With regard to domestic policy, Bush has been repeatedly underrated, often pulling off astounding victories when it mattered.
If some now take potshots at certain education or prescription drug programs, it was to be expected in the campaign season. There is nothing Bush could have done that would have pleased Democrats following a strategy of omni-criticism 24/7. Moreover, they can hardly complain about a program that passed with an estimate that was half of the $895 billion Senator Kerry has proposed.
Brooks floated the idea of re-voting the prescription drug benefits, as if that would satisfy Democrats intent on winning an election, and not on resolving the Medicare dilemma. Please recall that when Dole went to Clinton during the 1996 campaign and secured agreement to take Social Security and Medicare off the table so that viable compromises could be reached, the very next thing Clinton did was to call a press conference to announce Republicans planned to gut these entitlement programs.
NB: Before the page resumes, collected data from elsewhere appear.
Lemma process_file_success_witness :
  fst (process_file Sample.env
         (Sample.url_request (lit "http://example.com/book.txt")) None ∅)
  = Ok (Success [Chapter_init (lit "Untitled") (lit "hello world")] 2
          (lit "http://example.com/book.txt") (lit "txt"))
  /\ 2 = fold_right Z.add 0
           (map word_count [Chapter_init (lit "Untitled") (lit "hello world")]).
Proof.
  split; [vm_compute; reflexivity|].
  destruct (process_file_success Sample.env
              (Sample.url_request (lit "http://example.com/book.txt")) None ∅
              [Chapter_init (lit "Untitled") (lit "hello world")] 2
              (lit "http://example.com/book.txt") (lit "txt"))
    as (_ & _ & H & _); [vm_compute; reflexivity|exact H].
Defined.

(** An upload is refused as too large exactly when it holds more than
    [MAX_FILE_SIZE] bytes (a file of exactly 50 MiB passes), whatever its
    name and content type; no other path of upload mode gives that
    answer. *)
Theorem upload_too_large_iff (env : Env) (request : Request)
  (file : UploadFile) (fs : gmap str bytes) :
  no_url request ->
  (fst (process_file env request (Some file) fs) = Ok too_large
   <-> MAX_FILE_SIZE < len (file_read file)).
Proof.
  intros Hno. unfold no_url in Hno.
  assert (Hrun : process_file env request (Some file) fs
                 = match upload_mode file with
                   | Next (content, file_format, source) =>
                       process_content env content file_format source fs
                   | Return r => (Ok r, fs)
                   | Throw e => (Raise e, fs)
                   end).
  { unfold process_file, upload_or_missing.
    destruct (read_url_request request) as [r|].
    - rewrite Hno. destruct (upload_mode file) as [[[c f] s]|r'|e]; reflexivity.
    - destruct (upload_mode file) as [[[c f] s]|r'|e]; reflexivity. }
  rewrite Hrun. unfold upload_mode.
  destruct (Z.gtb_spec (len (file_read file)) MAX_FILE_SIZE) as [Hgt|Hle].
  - split; [intros _; exact Hgt|reflexivity].
  - split; [|lia].
    destruct (detect_format _ _) as [fmt|e] eqn:Ef.
    + destruct (process_content_cases env (file_read file) fmt
                  (filename file) fs (detect_format_formats _ _ _ Ef))
        as [(chs & Hc & _)|(detail & Hc)]; rewrite Hc; discriminate.
    + apply detect_format_error in Ef. subst e. discriminate.
Qed.

Lemma upload_too_large_iff_witness :
  fst (process_file Sample.env Cases.upload_request
         (Some {| filename := lit "note.txt"; content_type := None;
                  file_read := blit "a short note" |}) ∅)
  = Ok too_large
  <-> MAX_FILE_SIZE < len (blit "a short note").
Proof.
  apply (upload_too_large_iff Sample.env Cases.upload_request
           {| filename := lit "note.txt"; content_type := None;
              file_read := blit "a short note" |} ∅).
  vm_compute. exact I.
Defined.

(** ** The failures of the fetch *)

Lemma url_mode_run (env : Env) (request : Request)
  (file : option UploadFile) (fs : gmap str bytes) (r : URLRequest) :
  read_url_request request = Some r -> url r <> [] ->
  fst (validate_url env (strip (url r))) = true ->
  process_file env request file fs
  = match snd (fetch env (strip (url r))) with
    | Next (content, file_format) =>
        process_content env content file_format (strip (url r)) fs
    | Return answer => (Ok answer, fs)
    | Throw e =>
        match @fetch_except (bytes * str * str) e with
        | Return answer => (Ok answer, fs)
        | _ => (Raise e, fs)
        end
    end.
Proof.
  intros Hr Hu Hv. unfold process_file. rewrite Hr.
  destruct (url r) as [|c u] eqn:Eu; [destruct (Hu eq_refl)|].
  unfold url_mode. rewrite Eu.
  destruct (validate_url env (strip (c :: u))) as [ok msg]. cbn [fst] in Hv.
  subst ok. cbn [negb].
  destruct (snd (fetch env (strip (c :: u)))) as [[content fmt]|answer|e];
    try reflexivity.
  destruct e; reflexivity.
Qed.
Brooks thinks Bush could have enlisted the foreign expertise of Biden, Lieberman or Clinton. Has Books been living in a cave? There is nothing on the public record to suggest that these partisan Democrats would have put their country ahead of party politics and demonstrated a loyalty to achieving administration goals more reliably than, say, Paul O'Neill. And one wouldn't have to wait for the Kiss & Tell book to learn how they sought to undercut all Bush successes.
The Big Question, Is Brooks naive, idealistic or just plain delusional, or is he trying not to burn down his new master's house?
That gets my vote for the biggest lie of the year. It's not even a debatable question for anyone who remembers the 1994 midterms.